— Exercise prompt —
Given the material below, output exactly the lines from the line with "listing_path : string;" to the line with "content_path : string;", both ends included, and no other lines.

── Available records ──

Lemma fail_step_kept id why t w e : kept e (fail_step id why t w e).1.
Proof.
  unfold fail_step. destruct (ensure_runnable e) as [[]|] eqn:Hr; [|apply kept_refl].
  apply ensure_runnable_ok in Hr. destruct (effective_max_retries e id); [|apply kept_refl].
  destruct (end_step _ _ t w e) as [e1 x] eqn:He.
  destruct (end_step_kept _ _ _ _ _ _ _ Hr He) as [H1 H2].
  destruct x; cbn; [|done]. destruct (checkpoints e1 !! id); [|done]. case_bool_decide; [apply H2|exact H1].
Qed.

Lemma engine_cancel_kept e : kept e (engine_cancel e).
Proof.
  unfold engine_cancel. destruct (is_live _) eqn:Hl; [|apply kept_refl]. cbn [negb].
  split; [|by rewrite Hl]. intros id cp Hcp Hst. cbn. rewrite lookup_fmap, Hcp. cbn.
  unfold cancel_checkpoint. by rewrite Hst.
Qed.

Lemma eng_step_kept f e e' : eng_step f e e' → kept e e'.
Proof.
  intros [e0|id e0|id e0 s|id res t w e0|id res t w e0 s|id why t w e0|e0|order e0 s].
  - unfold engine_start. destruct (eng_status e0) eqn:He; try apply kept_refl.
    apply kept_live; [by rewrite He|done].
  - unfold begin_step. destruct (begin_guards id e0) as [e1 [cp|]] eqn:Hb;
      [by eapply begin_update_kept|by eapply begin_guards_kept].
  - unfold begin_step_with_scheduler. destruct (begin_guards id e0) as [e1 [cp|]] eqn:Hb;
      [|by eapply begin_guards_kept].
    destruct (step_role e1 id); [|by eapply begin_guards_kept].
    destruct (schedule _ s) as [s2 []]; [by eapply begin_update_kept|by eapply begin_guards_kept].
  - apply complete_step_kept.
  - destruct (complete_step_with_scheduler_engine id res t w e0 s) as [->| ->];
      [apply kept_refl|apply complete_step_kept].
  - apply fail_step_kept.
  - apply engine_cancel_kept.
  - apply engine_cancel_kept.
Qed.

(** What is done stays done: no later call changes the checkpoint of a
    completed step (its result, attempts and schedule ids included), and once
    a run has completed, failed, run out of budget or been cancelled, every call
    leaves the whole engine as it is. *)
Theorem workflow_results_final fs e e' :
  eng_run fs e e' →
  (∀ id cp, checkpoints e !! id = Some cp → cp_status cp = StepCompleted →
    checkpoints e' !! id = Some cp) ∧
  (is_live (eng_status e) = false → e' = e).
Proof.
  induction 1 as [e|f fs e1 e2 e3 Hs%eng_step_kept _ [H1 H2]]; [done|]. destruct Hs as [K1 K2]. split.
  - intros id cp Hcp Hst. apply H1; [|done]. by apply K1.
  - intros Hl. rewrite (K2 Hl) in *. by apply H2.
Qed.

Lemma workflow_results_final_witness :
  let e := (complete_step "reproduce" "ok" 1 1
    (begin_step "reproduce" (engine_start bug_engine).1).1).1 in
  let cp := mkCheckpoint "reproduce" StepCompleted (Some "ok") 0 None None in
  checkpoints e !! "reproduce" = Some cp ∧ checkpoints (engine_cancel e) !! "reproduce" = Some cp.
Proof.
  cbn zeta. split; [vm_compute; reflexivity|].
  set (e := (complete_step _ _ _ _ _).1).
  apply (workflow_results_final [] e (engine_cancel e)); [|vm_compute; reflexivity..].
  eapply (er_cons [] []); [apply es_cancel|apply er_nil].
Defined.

───
── Available records ──

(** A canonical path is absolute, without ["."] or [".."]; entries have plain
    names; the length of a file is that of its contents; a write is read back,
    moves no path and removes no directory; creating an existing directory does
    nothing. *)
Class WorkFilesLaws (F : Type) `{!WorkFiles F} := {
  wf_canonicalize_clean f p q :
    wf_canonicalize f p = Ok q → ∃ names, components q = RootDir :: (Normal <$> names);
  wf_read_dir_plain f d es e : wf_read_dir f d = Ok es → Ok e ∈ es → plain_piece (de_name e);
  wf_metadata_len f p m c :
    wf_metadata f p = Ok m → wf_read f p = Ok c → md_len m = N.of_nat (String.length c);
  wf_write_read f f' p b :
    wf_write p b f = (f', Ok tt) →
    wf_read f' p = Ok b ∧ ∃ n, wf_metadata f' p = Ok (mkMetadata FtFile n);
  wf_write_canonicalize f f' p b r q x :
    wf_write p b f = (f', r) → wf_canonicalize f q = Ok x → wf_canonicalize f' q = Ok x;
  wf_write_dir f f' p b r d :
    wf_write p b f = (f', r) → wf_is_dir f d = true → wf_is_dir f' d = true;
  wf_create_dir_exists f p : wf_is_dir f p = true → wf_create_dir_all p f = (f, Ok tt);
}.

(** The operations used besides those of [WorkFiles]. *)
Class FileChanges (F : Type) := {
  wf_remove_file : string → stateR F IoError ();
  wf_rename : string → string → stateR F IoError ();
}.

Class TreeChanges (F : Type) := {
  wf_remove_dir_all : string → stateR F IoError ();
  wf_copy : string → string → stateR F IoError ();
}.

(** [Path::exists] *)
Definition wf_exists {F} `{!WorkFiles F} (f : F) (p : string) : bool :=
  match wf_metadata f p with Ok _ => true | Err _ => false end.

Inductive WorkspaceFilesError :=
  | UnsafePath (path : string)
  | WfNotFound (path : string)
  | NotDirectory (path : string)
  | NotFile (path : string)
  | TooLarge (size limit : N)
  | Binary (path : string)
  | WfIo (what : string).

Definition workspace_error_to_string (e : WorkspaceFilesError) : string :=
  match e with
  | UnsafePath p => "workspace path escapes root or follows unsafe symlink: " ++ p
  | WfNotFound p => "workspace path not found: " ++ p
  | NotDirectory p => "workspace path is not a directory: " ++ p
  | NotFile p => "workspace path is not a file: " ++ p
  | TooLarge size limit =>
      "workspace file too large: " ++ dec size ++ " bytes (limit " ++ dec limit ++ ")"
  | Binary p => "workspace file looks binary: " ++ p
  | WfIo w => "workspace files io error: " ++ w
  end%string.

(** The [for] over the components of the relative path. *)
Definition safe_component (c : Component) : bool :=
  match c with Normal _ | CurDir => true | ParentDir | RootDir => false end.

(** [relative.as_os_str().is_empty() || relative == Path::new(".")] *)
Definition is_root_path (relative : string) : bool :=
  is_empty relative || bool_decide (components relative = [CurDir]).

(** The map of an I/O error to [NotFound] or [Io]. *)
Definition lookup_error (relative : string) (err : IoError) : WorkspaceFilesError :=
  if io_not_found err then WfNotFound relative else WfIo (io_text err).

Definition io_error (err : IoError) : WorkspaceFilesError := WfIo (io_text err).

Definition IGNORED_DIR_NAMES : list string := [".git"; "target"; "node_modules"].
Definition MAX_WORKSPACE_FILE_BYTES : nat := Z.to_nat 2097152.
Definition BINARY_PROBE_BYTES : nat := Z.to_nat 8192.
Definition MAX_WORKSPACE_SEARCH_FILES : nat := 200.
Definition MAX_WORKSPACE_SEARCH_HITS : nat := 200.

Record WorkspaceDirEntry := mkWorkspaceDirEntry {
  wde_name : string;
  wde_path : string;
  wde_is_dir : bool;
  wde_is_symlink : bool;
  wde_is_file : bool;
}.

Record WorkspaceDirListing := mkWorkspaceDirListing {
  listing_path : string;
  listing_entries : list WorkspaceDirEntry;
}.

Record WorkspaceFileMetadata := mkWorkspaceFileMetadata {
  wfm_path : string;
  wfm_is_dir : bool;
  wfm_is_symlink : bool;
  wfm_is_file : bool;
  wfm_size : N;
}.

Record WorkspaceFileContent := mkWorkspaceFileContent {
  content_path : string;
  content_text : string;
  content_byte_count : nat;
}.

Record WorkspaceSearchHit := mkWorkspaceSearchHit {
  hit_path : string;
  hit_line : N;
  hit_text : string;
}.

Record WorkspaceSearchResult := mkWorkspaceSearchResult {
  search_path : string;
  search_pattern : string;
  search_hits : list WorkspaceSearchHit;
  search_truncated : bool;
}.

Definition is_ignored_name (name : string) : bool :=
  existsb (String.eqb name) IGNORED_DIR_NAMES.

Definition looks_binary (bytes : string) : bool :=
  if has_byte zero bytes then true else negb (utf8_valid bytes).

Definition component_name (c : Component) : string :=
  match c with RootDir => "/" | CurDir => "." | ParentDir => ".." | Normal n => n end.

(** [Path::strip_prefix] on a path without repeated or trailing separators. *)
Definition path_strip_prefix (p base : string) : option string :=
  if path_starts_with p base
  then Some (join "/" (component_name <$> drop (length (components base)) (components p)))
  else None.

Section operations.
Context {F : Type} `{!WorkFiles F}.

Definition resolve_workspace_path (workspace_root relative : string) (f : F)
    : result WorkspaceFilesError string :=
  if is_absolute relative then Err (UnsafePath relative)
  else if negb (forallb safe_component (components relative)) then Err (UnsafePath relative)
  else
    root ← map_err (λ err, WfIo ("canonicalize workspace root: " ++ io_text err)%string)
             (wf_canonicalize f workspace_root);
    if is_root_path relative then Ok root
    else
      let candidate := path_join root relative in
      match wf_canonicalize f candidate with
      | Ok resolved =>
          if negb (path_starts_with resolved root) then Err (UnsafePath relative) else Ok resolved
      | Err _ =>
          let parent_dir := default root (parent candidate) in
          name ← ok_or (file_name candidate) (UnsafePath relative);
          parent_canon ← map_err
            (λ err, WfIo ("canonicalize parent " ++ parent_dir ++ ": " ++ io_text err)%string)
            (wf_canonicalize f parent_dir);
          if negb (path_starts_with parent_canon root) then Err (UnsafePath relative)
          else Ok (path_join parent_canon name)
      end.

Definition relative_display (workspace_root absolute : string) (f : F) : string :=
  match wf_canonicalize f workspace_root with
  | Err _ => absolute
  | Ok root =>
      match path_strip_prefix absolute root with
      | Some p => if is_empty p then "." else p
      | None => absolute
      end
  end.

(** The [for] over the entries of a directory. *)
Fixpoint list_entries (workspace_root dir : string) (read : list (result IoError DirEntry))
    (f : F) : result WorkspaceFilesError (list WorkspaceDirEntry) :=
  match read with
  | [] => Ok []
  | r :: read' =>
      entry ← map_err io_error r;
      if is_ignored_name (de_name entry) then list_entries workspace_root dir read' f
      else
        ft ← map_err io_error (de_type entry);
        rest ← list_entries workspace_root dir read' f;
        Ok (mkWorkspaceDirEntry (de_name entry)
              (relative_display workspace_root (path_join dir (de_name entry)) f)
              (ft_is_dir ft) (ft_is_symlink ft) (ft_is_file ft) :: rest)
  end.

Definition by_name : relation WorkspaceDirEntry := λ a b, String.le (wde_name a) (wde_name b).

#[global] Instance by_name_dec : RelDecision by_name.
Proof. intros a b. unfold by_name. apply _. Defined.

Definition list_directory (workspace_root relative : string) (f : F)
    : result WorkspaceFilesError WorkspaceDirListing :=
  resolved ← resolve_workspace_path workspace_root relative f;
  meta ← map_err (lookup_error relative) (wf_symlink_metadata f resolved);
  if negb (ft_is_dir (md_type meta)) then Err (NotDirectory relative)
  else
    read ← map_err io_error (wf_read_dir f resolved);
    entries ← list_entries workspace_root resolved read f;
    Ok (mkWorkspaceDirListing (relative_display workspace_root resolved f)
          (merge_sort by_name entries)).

───
── Available records ──

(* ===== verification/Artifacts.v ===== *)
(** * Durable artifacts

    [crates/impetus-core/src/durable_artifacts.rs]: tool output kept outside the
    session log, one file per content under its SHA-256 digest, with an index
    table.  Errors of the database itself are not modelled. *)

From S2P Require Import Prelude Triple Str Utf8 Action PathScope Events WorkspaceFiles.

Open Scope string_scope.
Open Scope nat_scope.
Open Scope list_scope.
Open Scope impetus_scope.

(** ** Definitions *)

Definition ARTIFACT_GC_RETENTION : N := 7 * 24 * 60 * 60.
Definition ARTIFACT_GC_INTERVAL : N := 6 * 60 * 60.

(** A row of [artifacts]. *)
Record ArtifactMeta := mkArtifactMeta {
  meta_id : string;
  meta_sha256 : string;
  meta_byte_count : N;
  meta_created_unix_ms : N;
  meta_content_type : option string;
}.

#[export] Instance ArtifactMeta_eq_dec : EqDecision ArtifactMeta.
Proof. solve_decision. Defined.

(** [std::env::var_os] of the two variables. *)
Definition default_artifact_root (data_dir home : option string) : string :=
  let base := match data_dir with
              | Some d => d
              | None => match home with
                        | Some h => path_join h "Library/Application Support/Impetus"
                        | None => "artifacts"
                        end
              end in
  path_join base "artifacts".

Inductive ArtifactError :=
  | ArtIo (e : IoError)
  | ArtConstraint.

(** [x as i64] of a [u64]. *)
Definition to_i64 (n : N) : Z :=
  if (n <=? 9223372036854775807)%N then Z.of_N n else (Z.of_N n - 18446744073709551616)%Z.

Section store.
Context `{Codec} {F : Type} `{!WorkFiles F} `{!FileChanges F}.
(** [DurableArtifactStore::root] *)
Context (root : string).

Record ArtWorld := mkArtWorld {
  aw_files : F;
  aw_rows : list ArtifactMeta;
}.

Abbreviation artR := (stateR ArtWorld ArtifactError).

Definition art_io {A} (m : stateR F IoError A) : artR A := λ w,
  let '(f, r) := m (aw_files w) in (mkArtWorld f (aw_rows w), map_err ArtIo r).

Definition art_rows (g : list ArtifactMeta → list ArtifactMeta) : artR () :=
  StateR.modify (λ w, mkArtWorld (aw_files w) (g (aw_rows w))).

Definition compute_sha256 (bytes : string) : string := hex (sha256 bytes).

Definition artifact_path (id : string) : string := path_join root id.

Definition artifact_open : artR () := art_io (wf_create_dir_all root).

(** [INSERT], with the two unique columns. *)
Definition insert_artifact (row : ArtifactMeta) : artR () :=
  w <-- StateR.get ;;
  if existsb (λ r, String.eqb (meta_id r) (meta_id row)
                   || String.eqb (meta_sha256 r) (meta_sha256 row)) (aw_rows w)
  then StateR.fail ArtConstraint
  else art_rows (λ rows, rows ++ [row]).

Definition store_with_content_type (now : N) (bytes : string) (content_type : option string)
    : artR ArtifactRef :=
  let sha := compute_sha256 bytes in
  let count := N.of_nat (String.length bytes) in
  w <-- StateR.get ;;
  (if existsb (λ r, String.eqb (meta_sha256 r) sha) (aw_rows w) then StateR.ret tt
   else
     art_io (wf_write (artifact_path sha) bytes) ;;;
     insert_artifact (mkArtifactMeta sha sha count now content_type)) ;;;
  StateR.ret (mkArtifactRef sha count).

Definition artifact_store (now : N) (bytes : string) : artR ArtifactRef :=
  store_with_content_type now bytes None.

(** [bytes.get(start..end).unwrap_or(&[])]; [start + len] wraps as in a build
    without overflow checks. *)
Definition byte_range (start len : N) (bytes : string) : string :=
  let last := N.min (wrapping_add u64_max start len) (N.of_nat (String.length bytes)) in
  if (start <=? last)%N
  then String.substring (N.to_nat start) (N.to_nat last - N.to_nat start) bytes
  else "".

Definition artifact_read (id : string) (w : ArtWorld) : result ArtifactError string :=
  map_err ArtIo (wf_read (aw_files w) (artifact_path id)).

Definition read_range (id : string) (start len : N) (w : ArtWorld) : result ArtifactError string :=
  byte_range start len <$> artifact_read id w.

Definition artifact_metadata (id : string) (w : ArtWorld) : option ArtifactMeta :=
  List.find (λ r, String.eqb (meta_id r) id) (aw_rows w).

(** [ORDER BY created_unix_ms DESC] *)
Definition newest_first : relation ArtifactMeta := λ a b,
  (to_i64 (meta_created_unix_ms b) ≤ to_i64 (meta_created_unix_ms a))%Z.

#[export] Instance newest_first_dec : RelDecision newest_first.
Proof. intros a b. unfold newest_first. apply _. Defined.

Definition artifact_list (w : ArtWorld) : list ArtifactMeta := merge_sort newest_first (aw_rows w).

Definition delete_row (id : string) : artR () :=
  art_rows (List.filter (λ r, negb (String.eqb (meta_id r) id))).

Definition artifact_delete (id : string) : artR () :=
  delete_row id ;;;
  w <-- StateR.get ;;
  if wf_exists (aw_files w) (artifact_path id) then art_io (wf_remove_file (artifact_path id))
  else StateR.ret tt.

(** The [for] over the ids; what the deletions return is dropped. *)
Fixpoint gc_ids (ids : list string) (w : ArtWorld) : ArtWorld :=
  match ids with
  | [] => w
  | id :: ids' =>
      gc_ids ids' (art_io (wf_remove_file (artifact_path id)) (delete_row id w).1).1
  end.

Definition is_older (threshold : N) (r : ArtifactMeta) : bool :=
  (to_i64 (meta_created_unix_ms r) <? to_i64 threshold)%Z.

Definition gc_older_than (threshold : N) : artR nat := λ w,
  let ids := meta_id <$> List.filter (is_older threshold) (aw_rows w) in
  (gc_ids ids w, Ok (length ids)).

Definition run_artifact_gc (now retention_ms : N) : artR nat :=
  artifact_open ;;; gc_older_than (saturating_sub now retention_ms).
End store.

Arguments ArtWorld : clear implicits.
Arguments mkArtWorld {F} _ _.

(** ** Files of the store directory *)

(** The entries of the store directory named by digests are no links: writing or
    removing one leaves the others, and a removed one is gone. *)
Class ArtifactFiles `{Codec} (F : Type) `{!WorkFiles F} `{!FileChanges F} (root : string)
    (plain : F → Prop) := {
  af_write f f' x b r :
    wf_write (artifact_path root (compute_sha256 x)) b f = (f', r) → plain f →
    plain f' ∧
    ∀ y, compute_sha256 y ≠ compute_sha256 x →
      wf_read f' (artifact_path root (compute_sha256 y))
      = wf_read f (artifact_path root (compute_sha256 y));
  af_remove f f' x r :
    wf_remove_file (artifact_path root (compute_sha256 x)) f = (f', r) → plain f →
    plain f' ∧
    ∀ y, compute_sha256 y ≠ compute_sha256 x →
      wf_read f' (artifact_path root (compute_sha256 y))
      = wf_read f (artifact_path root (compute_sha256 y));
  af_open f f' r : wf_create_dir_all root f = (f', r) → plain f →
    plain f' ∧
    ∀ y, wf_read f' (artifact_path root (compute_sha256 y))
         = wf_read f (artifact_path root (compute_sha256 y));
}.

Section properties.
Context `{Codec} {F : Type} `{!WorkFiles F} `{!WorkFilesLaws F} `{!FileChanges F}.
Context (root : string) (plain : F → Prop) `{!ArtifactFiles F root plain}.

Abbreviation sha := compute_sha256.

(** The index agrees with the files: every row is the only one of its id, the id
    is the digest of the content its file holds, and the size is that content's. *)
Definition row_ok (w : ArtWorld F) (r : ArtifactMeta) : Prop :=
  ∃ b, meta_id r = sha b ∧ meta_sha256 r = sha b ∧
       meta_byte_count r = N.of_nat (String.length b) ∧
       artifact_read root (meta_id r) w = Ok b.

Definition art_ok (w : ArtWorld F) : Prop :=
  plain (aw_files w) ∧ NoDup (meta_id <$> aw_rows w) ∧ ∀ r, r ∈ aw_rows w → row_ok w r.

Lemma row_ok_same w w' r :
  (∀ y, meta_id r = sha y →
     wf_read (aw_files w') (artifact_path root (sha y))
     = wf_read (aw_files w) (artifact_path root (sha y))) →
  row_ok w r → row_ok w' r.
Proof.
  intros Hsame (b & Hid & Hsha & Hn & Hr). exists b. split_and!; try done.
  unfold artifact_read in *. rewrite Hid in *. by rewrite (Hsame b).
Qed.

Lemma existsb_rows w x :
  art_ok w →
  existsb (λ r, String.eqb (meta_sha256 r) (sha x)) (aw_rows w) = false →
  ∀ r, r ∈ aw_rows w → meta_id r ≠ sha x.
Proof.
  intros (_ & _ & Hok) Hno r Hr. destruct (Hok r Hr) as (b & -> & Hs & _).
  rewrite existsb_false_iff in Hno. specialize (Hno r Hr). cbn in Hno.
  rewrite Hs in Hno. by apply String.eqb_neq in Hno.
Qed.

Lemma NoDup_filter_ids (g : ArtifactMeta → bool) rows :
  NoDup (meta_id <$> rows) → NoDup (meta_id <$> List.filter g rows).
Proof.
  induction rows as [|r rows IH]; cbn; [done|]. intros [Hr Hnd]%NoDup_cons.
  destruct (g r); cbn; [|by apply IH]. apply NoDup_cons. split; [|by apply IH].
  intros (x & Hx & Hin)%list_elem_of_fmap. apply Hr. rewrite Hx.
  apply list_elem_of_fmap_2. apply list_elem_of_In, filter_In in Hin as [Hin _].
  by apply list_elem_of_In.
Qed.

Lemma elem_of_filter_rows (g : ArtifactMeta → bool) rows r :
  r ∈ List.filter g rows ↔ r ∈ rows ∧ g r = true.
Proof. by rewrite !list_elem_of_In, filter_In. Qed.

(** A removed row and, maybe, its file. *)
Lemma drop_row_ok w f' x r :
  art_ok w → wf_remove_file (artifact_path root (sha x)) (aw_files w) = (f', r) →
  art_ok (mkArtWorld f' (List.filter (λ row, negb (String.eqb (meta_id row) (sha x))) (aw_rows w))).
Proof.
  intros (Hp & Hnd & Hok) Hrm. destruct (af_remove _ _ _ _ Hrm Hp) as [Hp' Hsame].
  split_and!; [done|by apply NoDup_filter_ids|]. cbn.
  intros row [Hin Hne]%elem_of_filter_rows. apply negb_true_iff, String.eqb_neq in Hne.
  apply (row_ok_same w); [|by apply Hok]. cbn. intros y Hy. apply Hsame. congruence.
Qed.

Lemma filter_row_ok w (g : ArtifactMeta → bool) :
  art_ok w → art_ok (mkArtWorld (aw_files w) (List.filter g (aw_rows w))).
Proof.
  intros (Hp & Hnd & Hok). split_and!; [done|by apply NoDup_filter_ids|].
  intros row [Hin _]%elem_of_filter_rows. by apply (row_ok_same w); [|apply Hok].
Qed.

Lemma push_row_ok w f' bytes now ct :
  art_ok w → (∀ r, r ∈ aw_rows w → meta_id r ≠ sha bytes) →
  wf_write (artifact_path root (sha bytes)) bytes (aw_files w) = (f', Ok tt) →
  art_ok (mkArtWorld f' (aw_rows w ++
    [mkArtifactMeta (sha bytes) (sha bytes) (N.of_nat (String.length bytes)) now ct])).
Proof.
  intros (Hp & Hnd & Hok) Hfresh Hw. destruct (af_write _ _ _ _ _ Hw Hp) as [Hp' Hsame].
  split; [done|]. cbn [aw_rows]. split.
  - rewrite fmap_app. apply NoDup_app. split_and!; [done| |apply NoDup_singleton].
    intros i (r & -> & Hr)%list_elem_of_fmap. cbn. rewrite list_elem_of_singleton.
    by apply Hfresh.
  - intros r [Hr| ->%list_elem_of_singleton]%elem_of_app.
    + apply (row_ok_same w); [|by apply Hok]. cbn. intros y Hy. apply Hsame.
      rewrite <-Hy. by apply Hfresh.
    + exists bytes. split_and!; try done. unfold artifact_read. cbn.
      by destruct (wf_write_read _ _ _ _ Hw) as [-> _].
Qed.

───

— Answer box —
  listing_path : string;
  listing_entries : list WorkspaceDirEntry;
}.

Record WorkspaceFileMetadata := mkWorkspaceFileMetadata {
  wfm_path : string;
  wfm_is_dir : bool;
  wfm_is_symlink : bool;
  wfm_is_file : bool;
  wfm_size : N;
}.

Record WorkspaceFileContent := mkWorkspaceFileContent {
  content_path : string;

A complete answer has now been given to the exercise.